George Eliot n’avait reçu pour sa part qu’une très maigre mesure de ces dons et facultés naturelles qui ouvrent l’âme toute grande, toute vibrante aux influences religieuses, et, comme dirait Dinah Morris, aux « visites de l’Esprit. » « Ce que l’œil n’a point vu, ce que l’oreille n’a pas entendu » ne pouvait avoir pour elle qu’un attrait de devoir et de raison. Passionnément, de toutes les forces de son être, elle s’intéresse à « la figure de ce monde, » dont le mystique tend au contraire à se détacher. Regarder, regarder encore les hommes et les choses qui l’entourent, son instinct le plus spontané la mène, la ramène toujours là. Là est sa vie, son activité naturelle, tellement naturelle que, pendant trente ans, elle s’y est livrée sans même s’en apercevoir. Enfant et jeune fille, fatiguée d’autres soucis, tendue vers d’autres efforts, elle amassait inconsciemment et sans joie ces trésors d’images qui devaient nourrir son inspiration pendant si longtemps. « Je suis toute prête, disait-elle en 1839, à pleurer de découragement et de dépit, à la pensée que je suis incapable de comprendre et même de connaître au moins quelques-uns de ces objets qui s’offrent à notre contemplation dans les livres et dans la vie. »

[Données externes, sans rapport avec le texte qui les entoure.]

(** * faiss-embedder: a shallow embedding of the build/query pipeline

    The development follows the JavaScript sources:
    - [lib/textSplitter.js]  ([chunkTextSync])
    - [lib/embedder.js]      ([OllamaEmbedder.healthCheck])
    - [lib/docCache.js]      ([getFiles], [generateDocCache], [detectChanges])
    - [lib/faissIndexer.js]  ([FaissIndexer.build], [FaissIndexer.search])
    - [index.js] and [cli.js] (the two entry points that assemble the
      pre-build metadata: [build] and [runBuild]).

    JavaScript strings are modelled as [string] (one [ascii] per code unit),
    numbers that index or count as [Z] or [nat], plain objects as
    [gmap string JValue], arrays as lists, thrown errors as the [Err] branch of
    a result type. The embedding service, the FAISS engine, the LangChain
    splitters and MD5 are external to the repository and enter as section
    variables. *)

From Stdlib Require Import ZArith String Ascii Lia Sorting.Sorted.
From stdpp Require Import gmap strings list fin_maps pretty.

Set Warnings "-register-all,-clear-no-such-hyp".

Open Scope string_scope.
Open Scope Z_scope.

(* ===================================================================== *)
(** * JavaScript values and string primitives                             *)
(* ===================================================================== *)

Module JS.

(** The values a parsed JSON document (or an absent property) can hold.
    Composite values that the pipeline only carries around are kept opaque. *)
Inductive JValue : Type :=
  | JUndef
  | JNull
  | JBool (b : bool)
  | JNum (n : Z)
  | JStr (s : string)
  | JOther (tag : nat).

#[global] Instance JValue_eq_dec : EqDecision JValue.
Proof. solve_decision. Defined.
(** The description and the enabled flag read from one configuration
    block. *)
Definition block_settings (iface_config : string) : string * bool :=
  let descr :=
    match search_description iface_config with
    | Some g => g
    | None => ""
    end in
  let enabled :=
    negb (match search_shutdown iface_config with
          | Some g => String.eqb g "shutdown"
          | None => false
          end) in
  (descr, enabled).

(** [configs] is the answer of [re.findall] with three groups: the name of
    the interface, the block and the last character of the block. *)
Fixpoint config_for_iface (iface : string) (configs : list (string * string * string))
  : string * bool :=
  match configs with
  | [] => ("", true)
  | (name, iface_config, _) :: rest =>
      if String.eqb name iface then block_settings iface_config
      else config_for_iface iface rest
  end.

(** *** get_ntp_peers *)

Context {regex : Regex}.






(** *** Vocabulary of the statements *)

(** The responses to [cmds] sent one after the other from session [s], and
    the session afterwards; [None] when one of the sends raises. *)
Fixpoint responses (s : Session) (cmds : list string) : option (list string * Session) :=
  match cmds with
  | [] => Some ([], s)
  | cmd :: rest =>
      match send_command s cmd with
      | (Ok out, s') =>
          match responses s' rest with
          | Some (outs, s'') => Some (out :: outs, s'')
          | None => None
          end
      | (Raise _, _) => None
      end
  end.

Definition rejected (out : string) : Prop := contains invalid_marker out = true.

(** The three keys of a configuration bundle and their texts. *)
Definition bundle (cfg : gmap string string) (startup running : string) : Prop :=
  dom cfg = ({[ "startup"; "running"; "candidate" ]} : gset string)
  /\ cfg !! "startup" = Some startup
  /\ cfg !! "running" = Some running
  /\ cfg !! "candidate" = Some "".

(** The integer a float stands for, when it stands for one. *)
Definition integral_value (f : float) : option Z :=
  match f with
  | S754_zero _ => Some 0
  | S754_finite sign m e =>
      let magnitude :=
        match e with
        | Z0 => Some (Zpos m)
        | Zpos p => Some (Zpos m * 2 ^ Zpos p)
        | Zneg p =>
            if (Zpos m mod 2 ^ Zpos p =? 0)%Z then Some (Zpos m / 2 ^ Zpos p) else None
        end in
      option_map (fun n => if sign then - n else n) magnitude
  | _ => None
  end.

(** Lines of text, each ended by a line feed. *)
Definition lines (l : list string) : string :=
  fold_right (fun line rest => line +:+ String LF rest) "" l.

Fixpoint one_line (s : string) : bool :=
  match s with
  | EmptyString => true
  | String c s' => negb (Ascii.eqb c LF) && one_line s'
  end.

Definition dashed (s : string) : bool := String.prefix "----" s.

(** The rows of a table as the device prints them under the rule: each on
    a line of its own, then what follows the table. *)
Fixpoint table_body (rows : list string) (tail : string) : string :=
  match rows with
  | [] => tail
  | row :: rows' => String LF (row +:+ table_body rows' tail)
  end.

(** A MAC-table block: header lines, the rule of dashes (what follows its
    first four dashes), the data lines, and the text of the summary after
    the empty line and the word Total, when there is one. *)
Record MacBlock : Type := {
  header : list string;
  rule : string;
  rows : list string;
  summary : option string
}.

Definition summary_text (o : option string) : string :=
  match o with
  | None => ""
  | Some t => total_marker +:+ t
  end.

Definition render (b : MacBlock) : string :=
  lines (header b) +:+ ("----" +:+ rule b) +:+ table_body (rows b) (summary_text (summary b)).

Elle avait vingt ans alors. Jusqu’au bout, ce goût de la vie, cette passion de prendre le monde comme un spectacle, la tiendra. Nous avons d’elle, presque au dernier jour, un mot caractéristique. Elle a perdu Lewes depuis quelques mois, elle est seule, dans ce climat de Londres qui l’accable toujours et la rend malade ; elle ne sort pas ; elle ne voit personne, et cependant elle écrit : « Je vais beaucoup mieux et je recommence à m’intéresser à cette étrange vie que nous menons… » Quelque temps après, à une amie qui était allée prendre de ses nouvelles, elle répond « qu’elle a trop à faire pour être malade, et puis ce monde est si intéressant ! Du reste, ce monde qui intéresse George Eliot à un si haut point, suffit, pleinement aux besoins de sa vie aimante, elle ne songe pas à chercher plus haut, derrière le voile, une affection meilleure, un autre usage de son cœur.

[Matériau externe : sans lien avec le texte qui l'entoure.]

(** * ssgui: the image-based widgets of [ssgui.hpp], embedded in Rocq

    The header defines the interaction state machine [Clickable<T>] and the
    widgets built on it ([Knob], [Slider], [LineEdit]).  This file embeds the
    implementation part of the header (the code under [SSGUI_IMPL]) function
    by function and proves the properties its specification states.

    Conventions of the embedding.
    - [float] is IEEE-754 binary32, through the Standard Library's
      [SpecFloat] operations at precision 24 and maximal exponent 128, so
      rounding, infinities and NaN are those of the C++ program.  The few
      computations the program performs in [double] ([pow], [sqrt]) use the
      same operations at precision 53 and maximal exponent 1024.
    - [int] and [unsigned] are [Z], with the wrap-around written out.
    - A member function that can stop on [assert] or dereferences a pointer
      that may be null returns an [outcome]; every other one is a total
      function from the object to the updated object.
    - The callbacks are [std::function<void()>] objects; the model names them
      and records every invocation in the ghost field [fired].
    - The classes of SFML the header uses ([sf::Transformable], the shapes,
      [sf::Sprite], [sf::Text], [sf::Event]) are modelled by what the header
      reads and writes of them, for unrotated objects. *)

From Stdlib Require Import ZArith List Bool Lia SpecFloat.
Import ListNotations.
Local Open Scope Z_scope.

Set Implicit Arguments.

(** ** Results of member functions that can stop *)

Inductive outcome (A : Type) : Type :=
| Done (a : A)          (* the call returns *)
| AssertFailed          (* an [assert] of the header fails: abort *)
| Undefined.            (* null dereference or division by zero *)

Arguments Done {A} a.
Arguments AssertFailed {A}.
Arguments Undefined {A}.

Definition obind {A B : Type} (x : outcome A) (f : A -> outcome B) : outcome B :=
  match x with
  | Done a => f a
  | AssertFailed => AssertFailed
  | Undefined => Undefined
  end.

J’en ai dit assez pour que l’on s’étonne moins de voir le souci de l’au-delà tenir si peu de place dans l’existence de l’auteur d’Adam Bede. Certes, les traits de caractère que nous venons de parcourir ne sont pas fatalement incompatibles avec l’intensité du sentiment religieux. Pour ne pas quitter le siècle et le pays de George Eliot, Gordon nous le montre bien, ce Chinese Gordon, si occupé, si amusé du prodigieux spectacle qui se déroule incessamment à ses yeux, et en même temps absorbé par le travail de la vie intérieure, avide d’un commerce direct et familier avec Dieu. Mais de telles âmes sont rares et, au plus grand nombre, le programme d’une religion exclusivement individuelle, les expériences personnelles, l’ardente et inquiète poursuite de la présence sensible de Dieu ne conviennent pas. Sur ce point-là, George Eliot ne se distingue point de la foule. Malheureusement, d’une part la logique, de son credo calviniste et de l’autre certains entraînemens méthodistes de son entourage exigeaient d’elle une initiative plus compliquée. Loyalement, et sans doute aussi par cette ambition d’excellence qui l’animait alors, elle essaie d’entendre les voix célestes et de sentir Dieu. Effort d’autant plus vain qu’elle y apporte plus d’assiduité et de contention. Dieu, malgré tout si loin d’elle, est une des premières tendresses dont elle ait douté, oh ! non pas douté de façon tragique, et elle est revenue de cette expérience manquée, non pas encore moins croyante, mais, toute préparée à ne plus croire. Quand d’autres voudront lui démontrer que les promesses des dogmes sont un leurre, elle n’aura que trop de facilité à lire, dans ses propres souvenirs, une preuve nouvelle, et la meilleure pour elle, de la justesse de leurs leçons.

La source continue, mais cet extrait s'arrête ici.